President Barack Obama went out of his way Sunday to reassure the wealthiest Americans that his proposed “Buffett Rule” is not aimed at effecting a more equal distribution of wealth or substantively restoring progressiveness to the US tax code.
At a press conference in Cartegena, Colombia, where he was attending the Summit of the Americas, Obama was asked about his proposal, supported by the billionaire investor Warren Buffett, that households with annual incomes above $1 million pay a minimum income tax rate of 30 percent. Declaring that the rich should not be allowed to pay a lower tax rate than ordinary Americans, Obama is promoting the proposal in the name of restoring “fairmess” to the tax code.
However, in response to reporters’ suggestions that he was adopting the populist policies of certain left nationalist leaders in Latin America, Obama said, “This is not an argument about redistribution… This is not an argument about taking from A to give to B. This is not a redistributionist argument that we’re making.”
Obama’s bid to reassure his corporate backers came the day before the Senate voted on a Democratic bill incorporating features of the so-called Buffett Rule. As expected, the “Paying a Fair Share Act of 2012” was blocked by Senate Republicans, who voted near-unanimously to prevent it from coming to the floor for an up-or-down vote. The vote Monday evening was 51-45, with one Democrat opposing the measure and one Republican supporting it.
The vote was itself a political maneuver, part of a cynical election-year campaign by Obama and the Democrats to market themselves as defenders of “working middle-class Americans” and opponents of wealth and privilege. They have seized on the call for a minimum tax on the very rich as the centerpiece of this electoral ploy.
As Obama made explicit at the press conference in Colombia, his tax proposal, far from representing a significant social reform, actually codifies the Democrats’ repudiation of the principle of progressive taxation—that the rich should pay a substantially higher tax rate than workers and poor people, and that the tax structure should be designed to effect at least a modest redistribution of wealth from the top to the bottom.
The Democrats are emphatically not proposing to raise the top income tax rate, which is currently 35 percent—the lowest level since the early 1920s and far below the 91 percent rate of the 1950s and 1960s and even the near-50 percent rate under Ronald Reagan. Nor are they proposing to raise the 15 percent tax rate on investment income, the major source of income for the rich.
The Buffett Rule gambit is an effort to appeal to popular anger over growing inequality and divert public attention from Obama’s pro-corporate record. The incumbent is being packaged—without any basis in terms of his record or policies—as a stark alternative to his Republican opponent, Mitt Romney, the multi-millionaire co-founder of the takeover firm Bain Capital.

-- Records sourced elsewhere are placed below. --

(** C7: the shutdown terminates.  It completes every pending timer exactly once,
    with the shutdown error unless its task cancelled it first; no timer is
    queued meanwhile, the engine is run until it has no work left, and the
    driver can be used again afterwards. *)
Theorem exit_completes_all fuel tfuel s :
  ts_wf (tms s) → process_ok s → (timer_supply s ≤ tfuel)%nat → (outstanding s < fuel)%nat →
  wp fatal (exit fuel tfuel) s (λ _ s',
    tms s' = [] ∧ exiting (driver s') = false ∧ has_work s' = false ∧
    ∃ gone, fired (driver s') = fired (driver s) ++ gone ∧ map fst gone ≡ₚ tms s ∧
      Forall shut_down gone).
Proof. intros. eapply wp_mono; [by apply exit_spec|]. by intros _ s' []. Qed.

(** C8: [run_timers] terminates; it completes no timer before its time, leaves no
    timer behind whose time had come when it read the clock, loses none and
    completes none twice, and returns a timeout that does not outlast the first
    timer left (an hour when there is none). *)
Theorem run_timers_exact fuel s :
  ts_wf (tms s) → process_ok s → (timer_supply s ≤ fuel)%nat →
  wp fatal (run_timers fuel) s (λ timeout s',
    ∃ now, now_of s ≤ now ∧ timers_ran now s timeout s').
Proof. apply run_timers_spec. Qed.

The campaign on the Buffett Rule is meant as well to provide a fig leaf of “equal sacrifice” for the intensified assault on social programs, jobs and wages that is being prepared for the period after the November elections. Obama and the Democrats have already made clear their readiness to slash Medicare, Medicaid, Social Security, food stamps and other basic social programs as part of a bipartisan deficit-reduction deal with the Republicans.
While promoting the Buffett Rule, knowing that it will never be implemented (largely because they will not fight for it), the Democrats are working out a tax “reform” with the Republicans that will further skew the tax structure in favor of the wealthy. In February, the administration released preliminary details of a proposed overhaul of corporate taxes that would lower the tax rate for companies from the present 35 percent to 28 percent, and reduce it to 25 percent for US manufacturers.
The Senate bill that was defeated Monday is even more toothless than Obama’s proposal. It would impose the 30 percent minimum income tax on households making $2 million or more a year, and only gradually phase in the minimum rate for those making over $1 million.
The Republicans, who control the House of Representative, are preparing their own electoral stunt in the form of a bill to cut business taxes, which they know will not pass the Senate. The measure, to be voted on later this week, would give businesses with fewer than 500 employees a one-time 20 percent tax deduction. As with all windfalls for business advanced by both parties, the House bill is being presented as a “job creation” measure, even though it does not require firms to hire more workers or even make new investments.
An analysis by the nonpartisan Tax Policy Center concluded that business owners making more than $1 million a year would receive 49 percent of the $46 billion in tax cuts under the Republican bill.